On Tue, Oct 27, 2009 at 7:20 AM, Tim Ellison <t.p.elli...@gmail.com> wrote:

> The improvement in performance is impressive.  What is the contribution
> made by the use of the CopyOnWriteArrayList?


CopyOnWriteArrayList is ideal for situations when the following are all
true:
 - reads are frequent
 - writes are rare
 - reads and writes happen concurrently

This is exactly the scenario for logger's handlers. Each logged message
results in a call to getHandlers() for the logger itself and for each of its
parent loggers. The handlers list changes rarely: at startup only for
typical apps. And it needs to be concurrent, because the logger API promises
thread safety.



> This would be our first dependency on util.concurrent from the logging
> module, and if the benefit is small then I'd prefer to see reduced
> coupling between the modules rather than a small improvement in
> performance.
>

I don't think that the increased coupling really hurts us.
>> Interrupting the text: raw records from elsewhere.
(* ===== verification/NetworkTheorems.v ===== *)
(** * The network layer's contract

    The address book, the peer scores, the readiness signal and the answers to
    proposal requests, with their witnesses; and runs that depart from what the
    code means to do. *)

From S2P Require Import Prelude Bytes SeqTypes P2pTypes Committee Consensus ConsensusProps ToyCrypto ConsensusRuns Swarm.
From Stdlib Require Import Strings.Ascii.

(** ** The address book *)
Section book.
Context `{!Net} `{!NetLaws} `{!Profile}.

(** The address book is a function of the genesis.  When the accounts name
    distinct addresses, every order of traversal builds the same book, and it
    holds exactly the accounts that are complete: a 20-byte address and a
    multiaddress with a peer. *)
Theorem address_book_is_canonical tr tr' :
  NoDup (genesis_entries tr).*1 → tr ≡ₚ tr' →
  ∃ ab, update_from_genesis ∅ tr = Done ab ∧ update_from_genesis ∅ tr' = Done ab ∧
    ∀ a info, ab !! a = Some info ↔ ∃ e, e ∈ tr ∧ genesis_entry e = Some (a, info).
Proof.
  intros Hnd Hp. assert (genesis_entries tr ≡ₚ genesis_entries tr') as Hpe by (unfold genesis_entries; by rewrite Hp).
  exists (list_to_map (genesis_entries tr)). split_and!.
  - rewrite update_from_genesis_fresh by done. by rewrite (right_id_L ∅ (∪)).
  - rewrite update_from_genesis_fresh by (rewrite <-?Hpe; done). rewrite (right_id_L ∅ (∪)).
    f_equal. symmetry. by apply list_to_map_proper.
  - intros a info. rewrite <-elem_of_list_to_map by done. unfold genesis_entries.
    rewrite list_elem_of_omap. done.
Qed.

(** The bootstrapped genesis has no validators.  [--bootstrap] files each
    account under the hexadecimal form of its 1312-byte public key, the address
    book accepts 20-byte addresses only: the book built from a bootstrapped
    genesis is empty, whatever the keys and in whatever order. *)
Theorem bootstrapped_book_is_empty keys tr :
  Forall (λ k : bytes * bytes * string, length k.1.1 = PUBLIC_KEY_SIZE) keys →
  tr ≡ₚ map_to_list (bootstrap_accounts keys) →
  update_from_genesis ∅ tr = Done ∅.
Proof.
  intros Hkeys Htr.
  assert (∀ a acc, bootstrap_accounts keys !! a = Some acc → genesis_entry (a, acc) = None) as Hnone.
  { unfold bootstrap_accounts. clear Htr. induction keys as [|[[pk vpk] addr] keys IH] using rev_ind; [done|].
    apply Forall_app in Hkeys as [Hkeys Hk]. apply Forall_cons in Hk as [Hk _]. simpl in Hk.
    rewrite foldl_app. simpl. intros a acc. rewrite lookup_insert_Some. intros [[<- <-]|[_ ?]]; [|by eapply IH].
    apply (bootstrap_entry pk vpk addr). rewrite Hk. done. }
  assert (∀ e, e ∈ tr → genesis_entry e = None) as Htr'.
  { intros [a acc] Hin. rewrite Htr in Hin. apply elem_of_map_to_list in Hin. auto. }
  clear Htr. induction tr as [|e tr IH]; simpl; [done|]. rewrite Htr' by set_solver. simpl. apply IH. set_solver.
Qed.
End book.
(* ===== verification/Transaction.v ===== *)
(** * Transactions ([zkapp/common/src/transaction.rs])

    The payloads, their base gas, the order of the transaction pool and the
    bytes that are signed.  The encoding of the payload (bincode) is third-party
    and enters as the interface [DataCodec]. *)

From S2P Require Import Prelude Bytes SeqTypes.

Inductive TransactionData :=
| Transfer (recipient : Address) (amount : N)
| Stake (amount : N)
| SubmitRollupBatch (old_state_root new_state_root compressed_batch zk_proof : bytes) (is_test_tx : bool)
    (vrf_output vrf_proof : bytes) (dac_signatures : list bytes)
| SubmitAggregateRollupBatch (initial_state_root final_state_root aggregated_proof : bytes) (num_batches : N)
| DepositToL2 (amount : N)
| RegisterAsSequencer
| DeregisterAsSequencer
| DeployContract (code : bytes)
| CallContract (contract_address : Address) (call_data : bytes)
| UpdateNetworkIdentity (multiaddr : bytes)
| ImAlive.

Definition BASE_TX_GAS : N := 21000.

(** [a + b + n * k] in 64 bits, as the source groups it. *)
Definition gas `{!Profile} (extra n k : N) : outcome N :=
  base ← u64_add BASE_TX_GAS extra;
  per ← u64_mul n k;
  u64_add base per.

Definition base_gas_cost `{!Profile} (d : TransactionData) : outcome N :=
  match d with
  | Transfer _ _ => Done BASE_TX_GAS
  | Stake _ => u64_add BASE_TX_GAS 5000
  | DepositToL2 _ => u64_add BASE_TX_GAS 20000
  | SubmitRollupBatch _ _ compressed_batch _ _ _ _ _ =>
      gas 300000 (N.of_nat (length compressed_batch)) 50
  | SubmitAggregateRollupBatch _ _ _ num_batches => gas 500000 num_batches 10000
  | DeployContract code => gas 150000 (N.of_nat (length code)) 200
  | CallContract _ _ => u64_add BASE_TX_GAS 5000
  | RegisterAsSequencer | DeregisterAsSequencer => u64_add BASE_TX_GAS 10000
  | UpdateNetworkIdentity multiaddr => gas 1000 (N.of_nat (length multiaddr)) 20
  | ImAlive => Done BASE_TX_GAS
  end.

Record Transaction := mkTransaction {
  sender_public_key : bytes;
  data : TransactionData;
  nonce : N;
  max_fee_per_gas : N;
  max_priority_fee_per_gas : N;
  tx_signature : Signature;
  chain_id : bytes;
}.

(** ** The order of the pool *)
Definition FAKE_BASE_FEE : N := 10.

Definition effective_tip (t : Transaction) : N :=
  N.min (saturating_sub (max_fee_per_gas t) FAKE_BASE_FEE) (max_priority_fee_per_gas t).

(** [Ord::cmp]: by the tip, then the lower nonce first. *)
Definition cmp (a b : Transaction) : comparison :=
  match effective_tip a ?= effective_tip b with
  | Eq => nonce b ?= nonce a
  | c => c
  end.

Definition partial_cmp (a b : Transaction) : option comparison := Some (cmp a b).

(** ** Signed bytes *)
Class DataCodec := encode_data : TransactionData → option bytes.

Section signing.
Context `{!Crypto} `{!DataCodec}.

Definition sender (t : Transaction) : Address := public_key_to_address (sender_public_key t).

Definition tx_canonical_bytes (t : Transaction) : outcome bytes :=
  encoded ← unwrap (encode_data (data t));
  Done (chain_id t ++ sender_public_key t ++ encoded ++ to_be_bytes (nonce t) ++
        to_be_bytes (max_fee_per_gas t) ++ to_be_bytes (max_priority_fee_per_gas t)).

Definition tx_message_hash (t : Transaction) : outcome bytes :=
  bs ← tx_canonical_bytes t; Done (sha256 bs).

(** [PartialEq::eq]: equality of the message hashes. *)
Definition tx_eq (a b : Transaction) : outcome bool :=
  ha ← tx_message_hash a;
  hb ← tx_message_hash b;
  Done (bool_decide (ha = hb)).
End signing.

(** ** Lemmas *)

(** The gas of a payload of a realistic size is the exact sum. *)
Lemma base_gas_exact `{!Profile} d :
  (match d with
   | SubmitRollupBatch _ _ b _ _ _ _ _ | DeployContract b | UpdateNetworkIdentity b =>
       N.of_nat (length b) < 2 ^ 48
   | SubmitAggregateRollupBatch _ _ _ k => k < 2 ^ 32
   | _ => True
   end) →
  ∃ g, base_gas_cost d = Done g ∧ BASE_TX_GAS ≤ g < U64.
Proof.
  assert (∀ extra n k, extra ≤ 500000 → n < 2 ^ 48 → k ≤ 10000 →
    gas extra n k = Done (BASE_TX_GAS + extra + n * k) ∧ BASE_TX_GAS + extra + n * k < U64) as Hgas.
  { intros extra n k He Hn Hk. assert (n * k ≤ 2 ^ 48 * 10000) by nia. unfold gas, BASE_TX_GAS.
    rewrite u64_add_ok by (unfold U64; lia). cbn [mbind outcome_bind].
    rewrite u64_mul_ok by (unfold U64; lia). cbn [mbind outcome_bind].
    rewrite u64_add_ok by (unfold U64; lia). split; [done|unfold U64; lia]. }
  destruct d; simpl; intros Hd; try (by eexists); try (by rewrite u64_add_ok; eexists).
  - destruct (Hgas 300000 _ 50 ltac:(lia) Hd ltac:(lia)) as [-> ?]. eexists. split; [done|lia].
  - destruct (Hgas 500000 num_batches 10000) as [-> ?]; [lia|lia|lia|]. eexists. split; [done|lia].
  - destruct (Hgas 150000 _ 200 ltac:(lia) Hd ltac:(lia)) as [-> ?]. eexists. split; [done|lia].
  - destruct (Hgas 1000 _ 20 ltac:(lia) Hd ltac:(lia)) as [-> ?]. eexists. split; [done|lia].
Qed.

(** The pool's order is a total preorder: it does not depend on the order of the
    arguments and it is transitive. *)
Lemma cmp_antisym a b : cmp b a = CompOpp (cmp a b).
Proof.
  unfold cmp. rewrite (N.compare_antisym (effective_tip a)).
  destruct (effective_tip a ?= effective_tip b); simpl; [apply N.compare_antisym|done..].
Qed.

Lemma cmp_spec a b :
  cmp a b ≠ Gt ↔ effective_tip a < effective_tip b ∨
    effective_tip a = effective_tip b ∧ nonce b ≤ nonce a.
Proof.
  unfold cmp. destruct (N.compare_spec (effective_tip a) (effective_tip b)).
  - rewrite N.compare_le_iff. split; [auto|]. intros [?|[_ ?]]; [lia|done].
  - split; [auto|done].
  - split; [done|]. intros [?|[? _]]; lia.
Qed.

Lemma cmp_trans a b c : cmp a b ≠ Gt → cmp b c ≠ Gt → cmp a c ≠ Gt.
Proof. rewrite !cmp_spec. lia. Qed.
Even if a project
adopts only our logging module, such a project will presumably also have its
own java.util.concurrent module.


What is the smallest useful set of modules that we should declare are
> necessary for a runtime, so expect inter-module dependencies are ok; and
> which ones are always going to be optional/left behind in smaller
> runtimes? etc.
>

How do you feel about saying the core is "LUUUUUUUNI" ?
 - lang
 - util
 - util.concurrent.*
 - util.jar
 - util.regex
 - util.logging
 - util.prefs
 - util.zip
 - net
 - io
This feels like a good fit to me, particularly since the RI exposes API
interdependencies between these packages.